Opened 10 years ago

Closed 10 years ago

Last modified 10 years ago

#8392 closed Bugs (wontfix)

Too complex regex for boost::regex (perl, extended) isn't so complex

Reported by: bkalinczuk@… Owned by: John Maddock
Milestone: To Be Determined Component: regex
Version: Boost 1.52.0 Severity: Problem
Keywords: Cc:

Description

Here I have regular expression: "[a-e]+[b-f]+[ac-f]+[abd-f]+[a-cef]+[a-df]+"

This expression raises exception: "The complexity of matching the regular expression exceeded predefined bounds. Try refactoring the regular expression to make each choice made by the state machine unambiguous. This exception is thrown to prevent "eternal" matches that take an indefinite period time to locate."

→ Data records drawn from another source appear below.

(** * The primitive runtime: expression evaluator and combinators

    A shallow embedding of [runtime/primitives.py] (the expression
    parser/evaluator and the [Primitives] block factory) and of the result
    handling blocks of [runtime/io_primitives.py], followed by the properties
    established about them.

    Conventions of the embedding.
    - A Python [str] is a [string]; a character is its code point, and the
      embedding covers code points below 256.
    - A Python [int] is a [Z]; a [float] is a binary64 value of
      [SpecFloat] (precision 53, [emax] 1024).
    - A Python expression that may raise is a computation in [outcome]:
      [Ret v], [Raise e], or [Unmodelled] where the interpreter of the host
      language does something this development does not describe (the
      places are listed where they occur).
    - The evaluator recurses on strictly shorter pieces of its input; it is
      written with a fuel argument, and [eval_expr] supplies more fuel than
      the input is long.  The interpreter's recursion limit, its integer
      digit limit and memory exhaustion are not part of the embedding. *)

From Stdlib Require Import ZArith Lia List Bool Ascii String.
From Stdlib Require Import Floats.SpecFloat.
From stdpp Require Import gmap strings.

Local Open Scope string_scope.
Local Open Scope list_scope.

(** ** Characters and strings of the host language *)

Module Py.

Definition ord (c : ascii) : nat := nat_of_ascii c.

Definition between (lo hi n : nat) : bool := (lo <=? n)%nat && (n <=? hi)%nat.

(** [str.isspace] on one character. *)
Definition isspace (c : ascii) : bool :=
  let n := ord c in
  between 9 13 n || between 28 32 n || (n =? 133)%nat || (n =? 160)%nat.

(** The decimal digits ['0'] .. ['9']. *)
Definition isdecimal (c : ascii) : bool := between 48 57 (ord c).

(** [str.isdigit] on one character: the decimal digits and the superscript
    digits of Latin-1. *)
Definition isdigit (c : ascii) : bool :=
  let n := ord c in
  between 48 57 n || (n =? 178)%nat || (n =? 179)%nat || (n =? 185)%nat.

Definition xid_start (c : ascii) : bool :=
  let n := ord c in
  between 65 90 n || (n =? 95)%nat || between 97 122 n
  || (n =? 170)%nat || (n =? 181)%nat || (n =? 186)%nat
  || between 192 214 n || between 216 246 n || between 248 255 n.

Definition xid_continue (c : ascii) : bool :=
  xid_start c || isdecimal c || (ord c =? 183)%nat.

Fixpoint all_chars (p : ascii -> bool) (s : string) : bool :=
  match s with
  | EmptyString => true
  | String c s' => p c && all_chars p s'
  end.

(** [str.isidentifier]. *)
Definition isidentifier (s : string) : bool :=
  match s with
  | EmptyString => false
  | String c s' => xid_start c && all_chars xid_continue s'
  end.

Fixpoint take (n : nat) (s : string) : string :=
  match n, s with
  | S n', String c s' => String c (take n' s')
  | _, _ => EmptyString
  end.

Fixpoint drop (n : nat) (s : string) : string :=
  match n, s with
  | S n', String _ s' => drop n' s'
  | _, _ => s
  end.

(** Python's slice bounds: a negative bound counts from the end, and
    every bound is clamped to the string. *)
Definition clamp (len i : Z) : Z :=
  if (i <? 0)%Z then Z.max 0 (i + len) else Z.min i len.

(** [s[lo:hi]]; [None] is an omitted bound. *)
Definition slice (s : string) (lo hi : option Z) : string :=
  let len := Z.of_nat (String.length s) in
  let l := match lo with Some i => clamp len i | None => 0%Z end in
  let h := match hi with Some i => clamp len i | None => len end in
  take (Z.to_nat (h - l)) (drop (Z.to_nat l) s).

(** [s.startswith(p)]. *)
Fixpoint startswith (p s : string) : bool :=
  match p, s with
  | EmptyString, _ => true
  | String a p', String b s' => Ascii.eqb a b && startswith p' s'
  | String _ _, EmptyString => false
  end.

(** [s.endswith(p)]. *)
Definition endswith (p s : string) : bool :=
  (String.length p <=? String.length s)%nat
  && String.eqb (drop (String.length s - String.length p) s) p.

(** [sub in s]. *)
Fixpoint contains (sub s : string) {struct s} : bool :=
  startswith sub s
  || match s with
     | EmptyString => false
     | String _ s' => contains sub s'
     end.

(** [s.find(sub)]: the first position of [sub], counted from [i]. *)
Fixpoint find_from (sub s : string) (i : nat) {struct s} : option nat :=
  if startswith sub s then Some i
  else match s with
       | EmptyString => None
       | String _ s' => find_from sub s' (S i)
       end.

Definition find (sub s : string) : option nat := find_from sub s 0.

(** [s.rfind(sub)]: the last position of [sub]. *)
Fixpoint rfind (sub s : string) {struct s} : option nat :=
  match s with
  | EmptyString => if startswith sub s then Some 0%nat else None
  | String _ s' =>
      match rfind sub s' with
      | Some i => Some (S i)
      | None => if startswith sub s then Some 0%nat else None
      end
  end.

(** [s.split(sep, 1)]. *)
Definition split1 (sep s : string) : list string :=
  match find sep s with
  | Some i => [take i s; drop (i + String.length sep) s]
  | None => [s]
  end.

(** [s.split(c)] for a separator of one character. *)
Fixpoint split_char (c : ascii) (s : string) : list string :=
  match s with
  | EmptyString => [EmptyString]
  | String a s' =>
      if Ascii.eqb a c then EmptyString :: split_char c s'
      else match split_char c s' with
           | w :: ws => String a w :: ws
           | [] => [String a EmptyString]
           end
  end.

Fixpoint lstrip (s : string) : string :=
  match s with
  | EmptyString => EmptyString
  | String c s' => if isspace c then lstrip s' else s
  end.

Fixpoint rstrip (s : string) : string :=
  match s with
  | EmptyString => EmptyString
  | String c s' =>
      match rstrip s' with
      | EmptyString => if isspace c then EmptyString else String c EmptyString
      | r => String c r
      end
  end.

(** [s.strip()]. *)
Definition strip (s : string) : string := rstrip (lstrip s).

(** [sep.join(l)]. *)
Fixpoint join (sep : string) (l : list string) : string :=
  match l with
  | [] => EmptyString
  | [x] => x
  | x :: l' => x ++ sep ++ join sep l'
  end.

(** [s.replace(old, new)] for [old] and [new] of one character each. *)
Fixpoint replace_char (old new : ascii) (s : string) : string :=
  match s with
  | EmptyString => EmptyString
  | String c s' => String (if Ascii.eqb c old then new else c) (replace_char old new s')
  end.

(** [c in chars], for one character. *)
Fixpoint char_in (c : ascii) (chars : string) : bool :=
  match chars with
  | EmptyString => false
  | String a chars' => Ascii.eqb c a || char_in c chars'
  end.

(** [s.lstrip(chars)], [s.rstrip(chars)] and [s.strip(chars)]. *)
Fixpoint lstrip_chars (chars s : string) : string :=
  match s with
  | EmptyString => EmptyString
  | String c s' => if char_in c chars then lstrip_chars chars s' else s
  end.

Fixpoint rstrip_chars (chars s : string) : string :=
  match s with
  | EmptyString => EmptyString
  | String c s' =>
      match rstrip_chars chars s' with
      | EmptyString => if char_in c chars then EmptyString else String c EmptyString
      | r => String c r
      end
  end.

Definition strip_chars (chars s : string) : string :=
  rstrip_chars chars (lstrip_chars chars s).

End Py.

(** ** Values, exceptions and outcomes *)

(** The objects the evaluator and the blocks exchange.  [VNONE] is the
    singleton [NONE] of [primitives.py]; [VSome] and [VErr] are its
    dataclasses [Some] and [Err]; [VOk] and [VIOErr] are the dataclasses
    [Ok] and [Err] of [io_adapter.py], the ones [io_primitives.py] imports.
    A dict is kept in insertion order and has [str] keys.  [VAttr o n]
    stands for an attribute object of the host language that is not data
    (a bound method, say), obtained as attribute [n] of [o]. *)
#[warnings="-register-all"]
Inductive value : Type :=
  | VNONE
  | VBool (b : bool)
  | VInt (n : Z)
  | VFloat (f : spec_float)
  | VStr (s : string)
  | VList (l : list value)
  | VTuple (l : list value)
  | VDict (d : list (string * value))
  | VSome (v : value)
  | VErr (reason : value)
  | VOk (v : value)
  | VIOErr (error : value)
  | VAttr (owner : value) (name : string).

Obviously perl regex and grep has no problem with this. According to my calculations this regex should use up to 27 states, which is barely 128. However boost implementation states, that it exceeds maximum of ptrdiff.

Here is code in c++ (compiled with gcc-4.7.2-11 and boost-1.53.0 and no additional flags (except -I-L-l)): #define BOOST_REGEX_MAX_STATE_COUNT std::ptrdiff_t(std::numeric_limits<std::ptrdiff_t>::max)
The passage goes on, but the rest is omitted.